Enquanto ele crescia dentro da empresa, ela se apequenava nos serviços domésticos, lavando, passando, cozinhando. Ele nunca fez elogio da casa que encontrava quando chegava. Ele andava estranho nos últimos dias e ela farejava que ele tinha outra, e tinha. O divórcio veio como um relâmpago. Ele saiu de casa e foi formar uma nova família com a moça com a qual trabalhava; essa estava na segunda pós-graduação; com ele fazia cursos de línguas e se falavam o dia todo. Casaram-se e logo os filhos vieram. A ex-mulher voltou para casa da mãe; foi recomeçar a vida onde nunca havia imaginado. Saiu para o mercado de trabalho, aos 35 anos e sem experiência nenhuma. Ralou, chorou, sofreu, ganhou peso. Dos bens materiais, só lhe restou a pequena casa que hoje aluga. Trabalha num subemprego e leva marmita para almoçar. Ainda bem que não teve filhos. Da próxima vez não errarei mais, disse ela.

Muitos se lembrarão de casos análogos, com a história que acabei de narrar, ou se verão dentro dela. De mulheres que casam com maridos intelectualmente mais adiante do que ela, ou vice-versa. Daquele modelo de família patriarcal, onde homem trabalha e mulher cuida de casa, já não há mais chance de prosperar. A analogia que faço é da escada que subimos com quem está ao nosso lado. Ele enxergou na anterior, uma pessoa que não estava mais ao seu alcance, no mesmo patamar. Já a colega de trabalho, ele a percebia na mesma direção e degraus próximos da escada que subia. Depois uma atração aqui, um olhar ali, e enfim o despertar.

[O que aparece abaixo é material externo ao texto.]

(* ===== verification/RamTheorems.v ===== *)
(** * The entry format of the RAM cache: header round trip, layout, disk ticket *)

From stdpp Require Import prelude list list_numbers sorting.
From Stdlib Require Import ZArith Lia.
From S2P Require Import Prelude.
From S2P Require Import Tensor.
From S2P Require Import Bytes.
From S2P Require Import PagedPool.
From S2P Require Import Codec.
From S2P Require Import PrefixIdentity.
From S2P Require Import PrefixTheorems.
From S2P Require Import RamFormat.
#[local] Open Scope Z_scope.

Definition hash_ok (x : PrefixHash128) : Prop := u64 (lo x) /\ u64 (hi x).

#[export] Instance hash_ok_dec x : Decision (hash_ok x).
Proof. unfold hash_ok. apply _. Defined.

(** Every field has the width of its C++ type. *)
Definition header_ok (h : HeaderView) : Prop :=
  u32 (h_execution_frontier h) /\
  u32 (h_ledger_frontier h) /\
  i32 (h_rope_delta h) /\
  u32 (h_text_kv_valid h) /\
  u32 (h_mtp_kv_valid h) /\
  u32 (h_dflash_context_frontier h) /\
  u32 (h_rewrite_frontier h) /\
  u32 (h_text_mapped_pages h) /\
  u32 (h_backend_mapped_pages h) /\
  u32 (h_text_plane_count h) /\
  u32 (h_backend_plane_count h) /\
  hash_ok (h_hash_f h) /\
  hash_ok (h_hash_c h) /\
  u32 (h_cyclic_layers h) /\
  u32 (h_cyclic_capacity h) /\
  u32 (h_cyclic_padded h) /\
  i32 (h_cyclic_kv_heads h) /\
  i32 (h_cyclic_head_dim h) /\
  i32 (h_cyclic_lane_capacity h) /\
  u64 (h_tail_hidden_bytes h) /\
  u64 (h_gdn_conv_bytes h) /\
  u64 (h_gdn_recurrent_bytes h) /\
  u64 (h_cyclic_lane_bytes h) /\
  u32 (h_ladder_count h) /\
  u64 (h_disk_entry_id h) /\
  u64 (h_entry_bytes h) /\
  length (h_section h) = 12%nat /\ Forall (fun s => u64 (fst s) /\ u64 (snd s)) (h_section h).

#[export] Instance header_ok_dec h : Decision (header_ok h).
Proof. unfold header_ok. apply _. Defined.

Definition hash_image (x : PrefixHash128) : list Z := le_bytes 8 (lo x) ++ le_bytes 8 (hi x).
Definition section_image (s : Z * Z) : list Z := le_bytes 8 (fst s) ++ le_bytes 8 (snd s).

Definition fixed_image (h : HeaderView) : list Z :=
  le_bytes 4 kRamMagic ++
  le_bytes 4 kRamVersion ++
  le_bytes 4 (h_execution_frontier h) ++
  le_bytes 4 (h_ledger_frontier h) ++
  le_bytes 4 (h_rope_delta h) ++
  le_bytes 4 (h_text_kv_valid h) ++
  le_bytes 4 (h_mtp_kv_valid h) ++
  le_bytes 4 (h_dflash_context_frontier h) ++
  [flag (h_tail_hidden_valid h)] ++
  [flag (h_rewrite_valid h)] ++
  [h_rewrite_kind h] ++
  [flag (h_hash_c_valid h)] ++
  le_bytes 4 (h_rewrite_frontier h) ++
  le_bytes 4 (h_text_mapped_pages h) ++
  le_bytes 4 (h_backend_mapped_pages h) ++
  le_bytes 4 (h_text_plane_count h) ++
  le_bytes 4 (h_backend_plane_count h) ++
  hash_image (h_hash_f h) ++
  hash_image (h_hash_c h) ++
  [flag (h_has_gdn h)] ++
  [flag (h_has_dflash h)] ++
  [0; 0] ++
  le_bytes 4 (h_cyclic_layers h) ++
  le_bytes 4 (h_cyclic_capacity h) ++
  le_bytes 4 (h_cyclic_padded h) ++
  le_bytes 4 (h_cyclic_kv_heads h) ++
  le_bytes 4 (h_cyclic_head_dim h) ++
  le_bytes 4 (h_cyclic_lane_capacity h) ++
  le_bytes 8 (h_tail_hidden_bytes h) ++
  le_bytes 8 (h_gdn_conv_bytes h) ++
  le_bytes 8 (h_gdn_recurrent_bytes h) ++
  le_bytes 8 (h_cyclic_lane_bytes h) ++
  le_bytes 4 (h_ladder_count h) ++
  le_bytes 4 0 ++
  le_bytes 8 (h_disk_entry_id h) ++
  concat (section_image <$> h_section h) ++
  le_bytes 8 (h_entry_bytes h).

Lemma length_fixed_image h : length (h_section h) = 12%nat -> length (fixed_image h) = 364%nat.
Proof.
  intros Hs. unfold fixed_image, hash_image.
  rewrite !length_app, !length_le_bytes, (length_concat_const section_image 16), Hs by done. done.
Qed.

(** One field of a writer. *)
Ltac write_field :=
  lazymatch goal with
  | |- writes (Cursor_u8 _) _ => apply writes_u8
  | |- writes (Cursor_u32 _) _ => apply writes_u32
  | |- writes (Cursor_i32 _) _ => apply writes_i32
  | |- writes (Cursor_u64 _) _ => apply writes_u64
  | |- writes (Cursor_i64 _) _ => apply writes_i64
  | |- writes (for_each (h_section _) _) _ =>
      apply (writes_for_each _ section_image); intros ? _; apply writes_bind; apply writes_u64
  end.

Ltac write_fields :=
  lazymatch goal with
  | |- writes (mbind _ _) _ => eapply writes_bind; [write_field|write_fields]
  | |- _ => write_field
  end.

Lemma writes_hash x : writes (Cursor_u64 (lo x) ;; Cursor_u64 (hi x)) (hash_image x).
Proof. apply writes_bind; apply writes_u64. Qed.

Lemma writes_fixed_header h : writes (write_fixed_header h) (fixed_image h).
Proof.
  eapply writes_eq.
  - unfold write_fixed_header.
    write_fields.
  - unfold fixed_image, hash_image. rewrite <- !app_assoc. reflexivity.
Qed.

Lemma reads_flag b : reads read_flag [flag b] b.
Proof. eapply reads_map; [apply reads_u8|]. by destruct b. Qed.

Lemma reads_hash x : hash_ok x -> reads read_hash (hash_image x) x.
Proof.
  intros [H1 H2]. unfold read_hash, hash_image. destruct x as [a b]. cbn [lo hi] in *.
  eapply reads_bind; [by apply reads_u64|]. eapply reads_map; [by apply reads_u64|done].
Qed.

Lemma reads_section s : u64 (fst s) /\ u64 (snd s) -> reads read_section (section_image s) s.
Proof.
  intros [H1 H2]. destruct s as [a b]. unfold read_section, section_image. cbn [fst snd] in *.
  eapply reads_bind; [by apply reads_u64|]. eapply reads_map; [by apply reads_u64|done].
Qed.

Lemma reads_guard {A} b e (k : st InCursor A) l y :
  b = false -> reads k l y -> reads (st_throw_if b e ;; k) l y.
Proof. intros -> Hk rest. rewrite (st_bind_Ok _ _ _ tt (l ++ rest)) by done. apply Hk. Qed.

(** One field of a reader. *)
Ltac read_field :=
  lazymatch goal with
  | |- reads InCursor_u8 _ _ => apply reads_u8
  | |- reads InCursor_u32 _ _ => by apply reads_u32
  | |- reads InCursor_i32 _ _ => by apply reads_i32
  | |- reads InCursor_u64 _ _ => by apply reads_u64
  | |- reads InCursor_i64 _ _ => by apply reads_i64
  | |- reads read_flag _ _ => apply reads_flag
  | |- reads read_hash _ _ => by apply reads_hash
  | |- reads (InCursor_skip _) _ _ => by apply reads_skip
  end.

(** The header as [read_fixed_header] returns it: the ladder fields come later. *)
Definition without_ladders (h : HeaderView) : HeaderView := set_ladders h 0 [].

Lemma reads_fixed_header h : header_ok h -> reads read_fixed_header (fixed_image h) (without_ladders h).
Proof.
  intros Hok. unfold header_ok in Hok. destruct_and! Hok. unfold read_fixed_header, fixed_image.
  eapply reads_bind; [by apply reads_u32|]. apply reads_guard; [done|].
  eapply reads_bind; [by apply reads_u32|]. apply reads_guard; [done|].
  repeat lazymatch goal with |- reads (mbind _ _) _ _ => eapply reads_bind; [read_field|] end.
  eapply reads_bind.
  - replace (Z.to_nat kSectionCount) with (length (h_section h)) by done. apply reads_many.
    intros s Hs. apply reads_section. rewrite Forall_forall in *. auto.
  - eapply reads_map; [by apply reads_u64|]. done.
Qed.

(** ** Fingerprints *)
Definition plane_widths (t : Tensor) : Prop :=
  i32 (v0 (ne t)) /\ i32 (v1 (ne t)) /\ i32 (v2 (ne t)) /\ i32 (v3 (ne t)) /\
  i64 (v0 (nb t)) /\ i64 (v1 (nb t)) /\ i64 (v2 (nb t)) /\ i64 (v3 (nb t)).

#[export] Instance plane_widths_dec t : Decision (plane_widths t).
Proof. unfold plane_widths. apply _. Defined.

Definition fingerprint_image (order : PagedKVPlaneOrder) (t : Tensor) : list Z :=
  [dtype_code (dtype t)] ++ [order_code order] ++ [0; 0; 0; 0; 0; 0] ++
  le_bytes 4 (v0 (ne t)) ++ le_bytes 4 (v1 (ne t)) ++ le_bytes 4 (v2 (ne t)) ++ le_bytes 4 (v3 (ne t)) ++
  le_bytes 8 (v0 (nb t)) ++ le_bytes 8 (v1 (nb t)) ++ le_bytes 8 (v2 (nb t)) ++ le_bytes 8 (v3 (nb t)).

Lemma length_fingerprint order t : length (fingerprint_image order t) = 56%nat.
Proof. done. Qed.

É preciso também ter percepção do time da relação, a hora de partir sem deixar sequelas. Ninguém tem o direito de ficar aporrinhando a vida do outro. O amor acaba, posto que é chama (já disse o poeta); e as chamas se apagam aos vendavais das janelas abertas. Felizes os que apaziguarão os ventos e ainda viverão até onde a morte os separa, mas na maioria das vezes acaba mesmo antes. Isso não há mal nenhum. Só o trabalho de recomeçar.

Lembra-se de quando a gente chegou um dia a acreditar, que tudo era para sempre? Sem saber que, o “para sempre”, sempre acaba.

© Antônio de Oliveira / arquiteto e urbanista / novembro de 2011.